Please set down exactly the lines of the listing below from the line containing "wf data → mergeable" through the line containing "intros Hw Hm", both lines included, leaving out all other lines.

_DATA IN THIS EXERCISE_.
==========
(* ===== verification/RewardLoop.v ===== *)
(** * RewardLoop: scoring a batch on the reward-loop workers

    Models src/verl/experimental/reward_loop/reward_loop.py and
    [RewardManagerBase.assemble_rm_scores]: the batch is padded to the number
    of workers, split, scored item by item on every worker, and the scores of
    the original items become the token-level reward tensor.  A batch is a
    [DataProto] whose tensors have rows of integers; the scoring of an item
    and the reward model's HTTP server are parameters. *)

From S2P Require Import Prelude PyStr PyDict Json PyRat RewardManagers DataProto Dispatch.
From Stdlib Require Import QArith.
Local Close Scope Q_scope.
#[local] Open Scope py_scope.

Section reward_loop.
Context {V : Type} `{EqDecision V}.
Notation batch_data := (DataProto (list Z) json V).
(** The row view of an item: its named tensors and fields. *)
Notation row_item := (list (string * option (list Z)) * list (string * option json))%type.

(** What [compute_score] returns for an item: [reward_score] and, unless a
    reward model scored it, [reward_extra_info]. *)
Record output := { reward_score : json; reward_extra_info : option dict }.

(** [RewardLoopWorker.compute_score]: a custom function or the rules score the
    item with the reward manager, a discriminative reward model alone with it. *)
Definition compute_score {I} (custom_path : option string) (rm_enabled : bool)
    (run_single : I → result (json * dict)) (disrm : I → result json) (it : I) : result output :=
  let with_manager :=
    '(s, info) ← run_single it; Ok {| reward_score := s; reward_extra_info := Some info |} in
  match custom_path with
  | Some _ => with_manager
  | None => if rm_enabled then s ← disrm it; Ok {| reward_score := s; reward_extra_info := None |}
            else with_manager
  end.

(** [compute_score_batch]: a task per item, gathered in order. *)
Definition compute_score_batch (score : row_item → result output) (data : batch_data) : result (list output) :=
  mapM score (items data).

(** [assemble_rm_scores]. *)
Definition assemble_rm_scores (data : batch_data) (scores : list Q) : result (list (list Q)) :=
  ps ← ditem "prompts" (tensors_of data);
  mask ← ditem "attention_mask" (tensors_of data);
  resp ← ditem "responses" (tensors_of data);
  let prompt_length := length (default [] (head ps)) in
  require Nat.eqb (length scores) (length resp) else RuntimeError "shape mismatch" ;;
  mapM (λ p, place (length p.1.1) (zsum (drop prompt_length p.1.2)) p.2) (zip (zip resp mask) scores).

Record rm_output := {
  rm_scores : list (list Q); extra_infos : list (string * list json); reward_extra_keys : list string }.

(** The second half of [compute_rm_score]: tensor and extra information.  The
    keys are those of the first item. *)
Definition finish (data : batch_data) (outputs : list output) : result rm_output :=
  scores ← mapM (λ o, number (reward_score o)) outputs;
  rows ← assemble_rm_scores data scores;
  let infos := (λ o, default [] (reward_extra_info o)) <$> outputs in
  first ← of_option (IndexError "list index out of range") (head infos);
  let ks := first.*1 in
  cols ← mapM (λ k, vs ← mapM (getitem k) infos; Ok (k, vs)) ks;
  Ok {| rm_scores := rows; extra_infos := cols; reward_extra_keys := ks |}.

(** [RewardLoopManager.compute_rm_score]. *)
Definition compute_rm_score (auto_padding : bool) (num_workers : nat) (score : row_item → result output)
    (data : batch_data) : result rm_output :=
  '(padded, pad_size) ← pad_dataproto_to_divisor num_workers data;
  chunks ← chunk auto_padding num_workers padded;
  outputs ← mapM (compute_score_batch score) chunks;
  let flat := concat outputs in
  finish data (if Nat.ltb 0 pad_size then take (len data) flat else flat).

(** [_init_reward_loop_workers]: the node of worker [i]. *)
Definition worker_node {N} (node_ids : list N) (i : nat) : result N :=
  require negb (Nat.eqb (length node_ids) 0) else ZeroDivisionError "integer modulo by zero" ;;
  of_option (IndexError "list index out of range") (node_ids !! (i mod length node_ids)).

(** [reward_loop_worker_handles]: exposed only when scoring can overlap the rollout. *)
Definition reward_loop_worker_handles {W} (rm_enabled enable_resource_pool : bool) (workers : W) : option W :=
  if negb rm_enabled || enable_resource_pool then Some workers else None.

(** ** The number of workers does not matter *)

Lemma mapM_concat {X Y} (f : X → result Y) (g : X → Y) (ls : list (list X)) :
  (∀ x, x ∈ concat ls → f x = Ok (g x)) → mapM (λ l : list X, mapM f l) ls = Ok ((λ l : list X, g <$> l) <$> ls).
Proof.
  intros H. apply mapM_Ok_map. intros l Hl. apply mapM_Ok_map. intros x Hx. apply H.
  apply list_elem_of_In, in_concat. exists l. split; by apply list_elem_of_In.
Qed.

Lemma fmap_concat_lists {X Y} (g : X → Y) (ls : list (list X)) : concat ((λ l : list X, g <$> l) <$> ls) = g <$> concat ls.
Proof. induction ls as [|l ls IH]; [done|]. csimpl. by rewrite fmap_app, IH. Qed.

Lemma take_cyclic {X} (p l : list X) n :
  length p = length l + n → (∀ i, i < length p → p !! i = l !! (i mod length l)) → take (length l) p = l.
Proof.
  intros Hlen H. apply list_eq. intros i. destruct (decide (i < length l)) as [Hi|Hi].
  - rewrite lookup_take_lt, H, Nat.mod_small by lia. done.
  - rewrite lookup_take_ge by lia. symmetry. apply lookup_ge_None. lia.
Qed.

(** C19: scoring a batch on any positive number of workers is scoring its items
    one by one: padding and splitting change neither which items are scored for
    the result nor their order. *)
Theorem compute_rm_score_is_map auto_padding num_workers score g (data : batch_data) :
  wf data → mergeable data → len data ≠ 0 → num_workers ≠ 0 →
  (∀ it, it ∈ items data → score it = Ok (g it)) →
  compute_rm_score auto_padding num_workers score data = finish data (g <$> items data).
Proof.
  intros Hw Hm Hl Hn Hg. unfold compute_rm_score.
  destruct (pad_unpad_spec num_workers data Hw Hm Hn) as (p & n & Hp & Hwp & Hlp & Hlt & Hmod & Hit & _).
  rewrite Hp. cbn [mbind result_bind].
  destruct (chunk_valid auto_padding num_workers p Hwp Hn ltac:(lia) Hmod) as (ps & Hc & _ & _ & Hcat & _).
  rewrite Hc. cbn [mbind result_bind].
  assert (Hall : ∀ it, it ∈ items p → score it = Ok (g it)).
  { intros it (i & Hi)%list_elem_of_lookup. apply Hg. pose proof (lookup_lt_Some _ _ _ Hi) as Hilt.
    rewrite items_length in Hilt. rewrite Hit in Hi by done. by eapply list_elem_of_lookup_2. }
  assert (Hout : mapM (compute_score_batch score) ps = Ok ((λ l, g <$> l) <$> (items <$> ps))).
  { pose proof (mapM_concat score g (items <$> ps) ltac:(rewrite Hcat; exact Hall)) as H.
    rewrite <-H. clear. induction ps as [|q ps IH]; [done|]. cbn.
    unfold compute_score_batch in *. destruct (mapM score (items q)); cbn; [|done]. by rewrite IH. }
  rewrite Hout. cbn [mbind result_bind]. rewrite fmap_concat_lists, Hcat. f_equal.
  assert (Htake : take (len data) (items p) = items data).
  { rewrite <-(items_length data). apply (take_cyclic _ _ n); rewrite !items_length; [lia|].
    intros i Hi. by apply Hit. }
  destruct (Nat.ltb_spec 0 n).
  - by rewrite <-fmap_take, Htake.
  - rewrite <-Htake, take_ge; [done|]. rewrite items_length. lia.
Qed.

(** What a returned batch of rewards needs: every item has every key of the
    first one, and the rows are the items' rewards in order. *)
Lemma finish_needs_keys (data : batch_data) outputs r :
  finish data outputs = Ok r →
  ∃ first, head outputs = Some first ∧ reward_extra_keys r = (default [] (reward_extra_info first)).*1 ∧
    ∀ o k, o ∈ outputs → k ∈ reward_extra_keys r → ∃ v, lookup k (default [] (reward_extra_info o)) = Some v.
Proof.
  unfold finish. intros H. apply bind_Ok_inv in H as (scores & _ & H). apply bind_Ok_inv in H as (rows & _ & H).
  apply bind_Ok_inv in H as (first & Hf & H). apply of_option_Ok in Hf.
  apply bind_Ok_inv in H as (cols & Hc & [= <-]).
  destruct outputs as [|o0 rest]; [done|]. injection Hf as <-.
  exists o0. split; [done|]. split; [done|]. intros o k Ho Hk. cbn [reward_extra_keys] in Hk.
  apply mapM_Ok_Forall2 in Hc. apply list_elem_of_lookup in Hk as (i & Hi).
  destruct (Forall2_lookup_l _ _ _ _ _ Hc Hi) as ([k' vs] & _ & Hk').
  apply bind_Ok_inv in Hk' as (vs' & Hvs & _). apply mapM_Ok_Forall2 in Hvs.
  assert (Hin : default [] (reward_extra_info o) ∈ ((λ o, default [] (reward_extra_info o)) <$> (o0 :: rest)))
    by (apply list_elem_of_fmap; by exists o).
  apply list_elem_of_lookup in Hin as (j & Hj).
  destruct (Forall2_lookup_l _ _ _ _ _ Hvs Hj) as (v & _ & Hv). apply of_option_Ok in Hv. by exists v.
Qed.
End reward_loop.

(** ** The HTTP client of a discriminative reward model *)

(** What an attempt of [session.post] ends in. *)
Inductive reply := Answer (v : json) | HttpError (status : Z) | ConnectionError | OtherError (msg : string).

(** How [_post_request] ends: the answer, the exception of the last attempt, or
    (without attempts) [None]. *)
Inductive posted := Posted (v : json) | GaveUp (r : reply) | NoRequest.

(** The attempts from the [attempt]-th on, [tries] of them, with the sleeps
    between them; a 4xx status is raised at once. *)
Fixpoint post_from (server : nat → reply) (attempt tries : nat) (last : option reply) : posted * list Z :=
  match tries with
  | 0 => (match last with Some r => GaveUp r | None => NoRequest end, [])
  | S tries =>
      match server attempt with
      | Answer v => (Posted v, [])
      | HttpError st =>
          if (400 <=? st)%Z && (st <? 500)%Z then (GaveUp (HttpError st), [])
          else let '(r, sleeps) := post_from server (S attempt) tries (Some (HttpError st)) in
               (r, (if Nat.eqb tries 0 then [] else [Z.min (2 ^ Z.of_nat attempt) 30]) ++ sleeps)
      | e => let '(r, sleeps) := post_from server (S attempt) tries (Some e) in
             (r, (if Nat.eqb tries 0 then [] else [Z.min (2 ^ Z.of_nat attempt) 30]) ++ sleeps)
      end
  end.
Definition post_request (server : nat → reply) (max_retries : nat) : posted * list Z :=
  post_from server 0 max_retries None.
==========
_WRITTEN RESPONSE_.
  wf data → mergeable data → len data ≠ 0 → num_workers ≠ 0 →
  (∀ it, it ∈ items data → score it = Ok (g it)) →
  compute_rm_score auto_padding num_workers score data = finish data (g <$> items data).
Proof.
  intros Hw Hm Hl Hn Hg. unfold compute_rm_score.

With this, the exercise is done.